Gai Xiao-Dong, Wu Wei-Feng
The Second Department of Liver Medicine, The Second Affiliated Hospital of Southeast University, Nanjing, Jiangsu 210003, P.R. China.
Exp Ther Med. 2017 Oct;14(4):3908-3914. doi: 10.3892/etm.2017.4963. Epub 2017 Aug 18.
Chronic hepatitis B virus (CHB) infection is a burden on global healthcare and is associated with a higher risk of serious sequelae, including cirrhosis and hepatocellular carcinoma. The clinical application of entecavir as a treatment for CHB has produced positive outcomes, and so is an attractive form of pharmacological therapy. However, little data exists comparing the safety and efficacy of entecavir for the treatment of hepatitis B virus (HBV)-related compensated, and decompensated cirrhosis, respectively. The aim of the present study was to evaluate entecavir therapy as a treatment for patients with HBV-related compensated and decompensated cirrhosis. A retrospective analysis of 46 compensated patients (compensated group) and 51 decompensated cirrhotic patients (decompensated group) treated with entecavir was conducted. Baseline demographics, clinical outcomes, and adverse events during the treatment were compared. Treatment with entecavir for 96 weeks resulted in significant improvements in serum levels of HBV DNA (P=0.002), albumin (P=0.014), cholinesterase (CHE; P=0.001), HBV DNA negativity rate (P=0.004), Child-Turcotte-Pugh score (P=0.030), alanine aminotransferase normalized rate (P=0.039), and the degree of esophageal varices liver stiffness (P=0.002) in the two groups. However, statistical analysis revealed that the improvements were significantly higher in the compensated group compared with the decompensated group (P<0.05). The complement component (C)3 and C4 levels were also significantly increased in the compensated group compared with the decompensated group at weeks 24, 48 and 96 (P<0.05). In addition, the incidences of hepatocellular carcinoma, upper digestive tract hemorrhage and ascites were significantly higher in the decompensated group compared with the compensated group (P<0.05). In conclusion, treatment with 96-week entecavir therapy produced similar clinical outcomes in compensated and decompensated cirrhotic patients via inhibiting HBV-DNA viral load and recovering complement C3 and C4; however, entecavir exerts a better effect on patients with compensated cirrhosis, and so this therapy may improve the prognosis of such patients.

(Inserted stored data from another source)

(** [parseConditions] accepts a query exactly when each of the four parameters is
    absent, empty or a decimal [int64]; a parameter that is given is a condition
    with that value, and no other condition is set. *)
Theorem parseConditions_spec q c :
  parseConditions q = inr c ↔
  param_means (values_Get q "ifGenerationMatch") (GenerationMatch c) ∧
  param_means (values_Get q "ifGenerationNotMatch") (GenerationNotMatch c) ∧
  param_means (values_Get q "ifMetagenerationMatch") (MetagenerationMatch c) ∧
  param_means (values_Get q "ifMetagenerationNotMatch") (MetagenerationNotMatch c).
Proof.
  rewrite <- !parse_condition_spec. unfold parseConditions. destruct c as [a b d e]; cbn.
  destruct (parse_condition q "ifGenerationMatch"), (parse_condition q "ifGenerationNotMatch"),
    (parse_condition q "ifMetagenerationMatch"), (parse_condition q "ifMetagenerationNotMatch"); naive_solver.
Qed.

(** ** Checksums *)
Lemma b64_val_digit d : (0 ≤ d < 64)%Z → b64_val (b64_digit d) = Some d ∧ Ascii.eqb (b64_digit d) "=" = false ∧
  Ascii.eqb (b64_digit d) "010" || Ascii.eqb (b64_digit d) "013" = false.
Proof.
  intros Hd.
  assert (Forall (λ k, b64_val (b64_digit (Z.of_nat k)) = Some (Z.of_nat k) ∧ Ascii.eqb (b64_digit (Z.of_nat k)) "=" = false ∧
    Ascii.eqb (b64_digit (Z.of_nat k)) "010" || Ascii.eqb (b64_digit (Z.of_nat k)) "013" = false) (seq 0 64)) as H by (repeat constructor).
  rewrite Forall_forall in H. specialize (H (Z.to_nat d)). rewrite Z2Nat.id in H by lia. apply H. apply elem_of_seq. lia.
Qed.

(** Induction over a list three at a time. *)
Lemma list_ind3 {A} (P : list A → Prop) :
  P [] → (∀ a, P [a]) → (∀ a b, P [a; b]) → (∀ a b c l, P l → P (a :: b :: c :: l)) → ∀ l, P l.
Proof.
  intros H0 H1 H2 H3. fix IH 1. intros [|a [|b [|c l]]]; [exact H0|apply H1|apply H2|apply H3, IH].
Qed.

Ltac b64_bounds := first [apply Z.mod_pos_bound; lia | split; [apply Z.div_pos; lia | apply Z.div_lt_upper_bound; lia] | lia].

Lemma byte_of_mod z : byte_of (z mod 256) = byte_of z.
Proof. unfold byte_of. by rewrite Z.mod_mod by lia. Qed.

慢性乙型肝炎病毒(CHB)感染是全球医疗保健的一项负担,并且与包括肝硬化和肝细胞癌在内的严重后遗症的较高风险相关。恩替卡韦作为CHB治疗方法的临床应用已产生了积极效果,因此是一种有吸引力的药物治疗形式。然而,关于恩替卡韦分别治疗乙型肝炎病毒(HBV)相关代偿期和失代偿期肝硬化的安全性和疗效比较的数据很少。本研究的目的是评估恩替卡韦治疗HBV相关代偿期和失代偿期肝硬化患者的效果。对46例接受恩替卡韦治疗的代偿期患者(代偿组)和51例失代偿期肝硬化患者(失代偿组)进行了回顾性分析。比较了基线人口统计学数据、临床结局以及治疗期间的不良事件。恩替卡韦治疗96周后,两组患者的血清HBV DNA水平(P = 0.002)、白蛋白(P = 0.014)、胆碱酯酶(CHE;P = 0.001)、HBV DNA阴性率(P = 0.004)、Child-Turcotte-Pugh评分(P = 0.030)、丙氨酸氨基转移酶正常化率(P = 0.039)以及食管静脉曲张肝脏硬度程度(P = 0.002)均有显著改善。然而,统计分析显示,代偿组的改善程度显著高于失代偿组(P < 0.05)。在第24、48和96周时,代偿组的补体成分(C)3和C4水平也显著高于失代偿组(P < 0.05)。此外,失代偿组的肝细胞癌、上消化道出血和腹水的发生率显著高于代偿组(P < 0.05)。总之,96周恩替卡韦治疗通过抑制HBV-DNA病毒载量和恢复补体C3和C4,在代偿期和失代偿期肝硬化患者中产生了相似的临床结局;然而,恩替卡韦对代偿期肝硬化患者的效果更好,因此这种治疗可能会改善此类患者的预后。